The information I was referring to was uncovered in the course of our two-year review audits that we've conducted over the years. Essentially, the problems stem from the discretionary criteria applied by financial institutions and providing information to FINTRAC, namely, that a transaction appears suspicious.
It is for the financial institution to determine whether a transaction is suspicious. The institution is well placed to determine that. But in the course of our audits, we found that certain transactions were referred to FINTRAC for reasons such as the ethnic origin or the place of destinations of an individual, or because the age of the individual involved did not match the amount of money at stake.
The risk, I think, is that in gathering massive amounts of information and then trying to make sense of it, you will apply criteria, some of which may be discriminatory. That's one issue.

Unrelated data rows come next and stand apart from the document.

(* ===== verification/WindowsPosix.v ===== *)
(** * Paths between Windows and MSYS2/Cygwin ([crates/mise-util/src/windows_posix.rs])

    The mount table of a POSIX runtime on Windows: built from the runtime's defaults and its
    [fstab] files, and used to map single paths and whole search paths both ways. The warnings
    about bad lines are left out. [Path::join] is that of a Windows host; verbatim and device
    prefixes of paths are not modelled. *)

From S2P Require Import Prelude RustStr Utf8.

(** ** Text helpers of the file *)

Abbreviation slash := c!"/" (only parsing).
Abbreviation backslash := 92%N (only parsing).

Definition is_separator (c : char) : bool := (c =? slash)%N || (c =? backslash)%N.

(** [str::get] of a range that starts at 0 *)
Fixpoint get_to (s : str) (n : nat) : option str :=
  match n, s with
  | 0, _ => Some []
  | _, [] => None
  | _, c :: s' => if len_utf8 c <=? n then option_map (cons c) (get_to s' (n - len_utf8 c)) else None
  end.

Definition strip_prefix_ascii (value prefix : str) : option str :=
  match get_to value (len prefix) with
  | Some head => if eq_ignore_ascii_case head prefix then Some (str_from value (len prefix)) else None
  | None => None
  end.

Definition eq_ascii (left right : str) : bool := eq_ignore_ascii_case left right.

(** The [while] loops that pop slashes from the end of a text longer than [keep] bytes; the text
    is given reversed. *)
Fixpoint pop_slashes (keep : nat) (rev : str) : str :=
  match rev with
  | c :: rev' => if (keep <? len rev) && (c =? slash)%N then pop_slashes keep rev' else rev
  | [] => []
  end.

Definition normalize_windows (path : str) : str :=
  reverse (pop_slashes 3 (reverse (replace_char backslash slash path))).

Definition normalize_posix (path : str) : str :=
  let normalized := replace_char backslash slash path in
  let normalized := if starts_with [slash] normalized then normalized else slash :: normalized in
  reverse (pop_slashes 1 (reverse normalized)).

Definition is_windows_absolute (path : str) : bool :=
  match path with
  | a :: b :: c :: _ => is_ascii_alphabetic a && (b =? c!":")%N && is_separator c
  | _ => false
  end
  || starts_with [slash; slash] path || starts_with [backslash; backslash] path.

Definition split_drive (path : str) : option (char * str) :=
  match path with
  | a :: b :: rest => if is_ascii_alphabetic a && (b =? c!":")%N then Some (a, rest) else None
  | _ => None
  end.

Definition prefix_matches (path prefix : str) : bool :=
  if bool_decide (prefix = [slash]) then starts_with [slash] path
  else match strip_prefix_ascii path prefix with
       | Some tail =>
           ends_with [slash] prefix || match tail with [] => true | _ => false end || starts_with [slash] tail
       | None => false
       end.

Definition ensure_leading_slash (tail : str) : str :=
  if starts_with [slash] tail then tail else slash :: tail.

Definition append_tail (base tail : str) : str :=
  match tail with
  | [] => base
  | _ => trim_end_matches (N.eqb slash) base ++ ensure_leading_slash tail
  end.
(* ===== verification/Decimals.v ===== *)
(** * Numbers in decimal digits: [to_string] of the integer types and [str::parse] of the unsigned ones

    Over the conversions of the Standard Library between [N] and digits. *)

From Stdlib Require Import DecimalFacts DecimalPos DecimalN.
From Stdlib Require Decimal.
From S2P Require Import Prelude RustStr.

Fixpoint digits (d : Decimal.uint) : str :=
  match d with
  | Decimal.Nil => []
  | Decimal.D0 d => c!"0" :: digits d
  | Decimal.D1 d => c!"1" :: digits d
  | Decimal.D2 d => c!"2" :: digits d
  | Decimal.D3 d => c!"3" :: digits d
  | Decimal.D4 d => c!"4" :: digits d
  | Decimal.D5 d => c!"5" :: digits d
  | Decimal.D6 d => c!"6" :: digits d
  | Decimal.D7 d => c!"7" :: digits d
  | Decimal.D8 d => c!"8" :: digits d
  | Decimal.D9 d => c!"9" :: digits d
  end.

Definition digit (c : char) : option (Decimal.uint -> Decimal.uint) :=
  match (c - c!"0")%N with
  | 0 => Some Decimal.D0 | 1 => Some Decimal.D1 | 2 => Some Decimal.D2 | 3 => Some Decimal.D3 | 4 => Some Decimal.D4
  | 5 => Some Decimal.D5 | 6 => Some Decimal.D6 | 7 => Some Decimal.D7 | 8 => Some Decimal.D8 | 9 => Some Decimal.D9
  | _ => None
  end%N.

Fixpoint undigits (s : str) : option Decimal.uint :=
  match s with
  | [] => Some Decimal.Nil
  | c :: s' =>
      if is_ascii_digit c then match digit c, undigits s' with Some f, Some d => Some (f d) | _, _ => None end else None
  end.

(** [u32::to_string] and that of every unsigned type. *)
Definition to_string (n : N) : str := digits (N.to_uint n).

(** [i64::to_string] *)
Definition int_to_string (z : Z) : str := if (z <? 0)%Z then c!"-" :: to_string (Z.to_N (- z)) else to_string (Z.to_N z).

Definition U32_MAX : N := 4294967295.

Definition U64_MAX : N := 18446744073709551615.

(** [str::parse] of an unsigned type: a plus sign may come first. *)
Definition parse_uint (max : N) (s : str) : option N :=
  let s := match s with c :: s' => if (c =? c!"+")%N then s' else s | [] => [] end in
  match s with
  | [] => None
  | _ => match undigits s with
         | Some d => let n := N.of_uint d in if (n <=? max)%N then Some n else None
         | None => None
         end
  end.

Definition parse_u32 : str -> option N := parse_uint U32_MAX.
Definition parse_u64 : str -> option N := parse_uint U64_MAX.

(** ** Reading what was printed *)

Lemma undigits_digits d : undigits (digits d) = Some d.
Proof. induction d as [|d IH|d IH|d IH|d IH|d IH|d IH|d IH|d IH|d IH|d IH]; simpl; by rewrite ?IH. Qed.

Lemma to_string_nonempty n : to_string n <> [].
Proof. unfold to_string. destruct n as [|p]; [done|]. simpl. pose proof (Unsigned.to_uint_nonnil p). by destruct (Pos.to_uint p). Qed.

Lemma digits_digit d : Forall (fun c => is_ascii_digit c = true) (digits d).
Proof. induction d; simpl; constructor; done. Qed.

Lemma to_string_digits n : Forall (fun c => is_ascii_digit c = true) (to_string n).
Proof. apply digits_digit. Qed.

Lemma parse_to_string n : (n <= U32_MAX)%N -> parse_u32 (to_string n) = Some n.
Proof.
  intros Hn. unfold parse_u32, parse_uint. pose proof (to_string_nonempty n) as Hne. pose proof (to_string_digits n) as Hd.
  destruct (to_string n) as [|c s] eqn:E; [done|]. apply Forall_cons_1 in Hd as [Hc _].
  destruct (N.eqb_spec c c!"+") as [->|_]; [done|]. rewrite <- E. unfold to_string. rewrite undigits_digits, DecimalN.Unsigned.of_to.
  by apply N.leb_le in Hn as ->.
Qed.

Lemma parse_u32_bound s n : parse_u32 s = Some n -> (n <= U32_MAX)%N.
Proof.
  unfold parse_u32, parse_uint. destruct (match s with c :: _ => _ | [] => [] end); [done|]. destruct (undigits _); [|done].
  destruct (_ <=? _)%N eqn:E; [|done]. intros [= <-]. by apply N.leb_le.
Qed.

(** A number has no separator in it. *)
Lemma to_string_no_char n c : is_ascii_digit c = false -> c ∉ to_string n.
Proof. intros H Hin. pose proof (to_string_digits n) as Hd. rewrite Forall_forall in Hd. apply Hd in Hin. congruence. Qed.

There's a proposal apparently on the table to get rid of the financial threshold that would result in reporting to FINTRAC from $10,000 to zero dollars. I do not suggest that a financial threshold is necessary, but certainly, if you remove a financial threshold, the risk of catching information about law-abiding citizens increases mostly into your question about protocols.
Either you have objective standards for when financial institutions share information with FINTRAC, or if you get rid of a dollar threshold—and then there is no threshold, there is no objective criteria—then there should be some objective criteria, whereby FINTRAC looks at the data bank that contains all of this information to ensure that it is investigating people involved in criminal or terrorist activities as opposed to law-abiding citizens.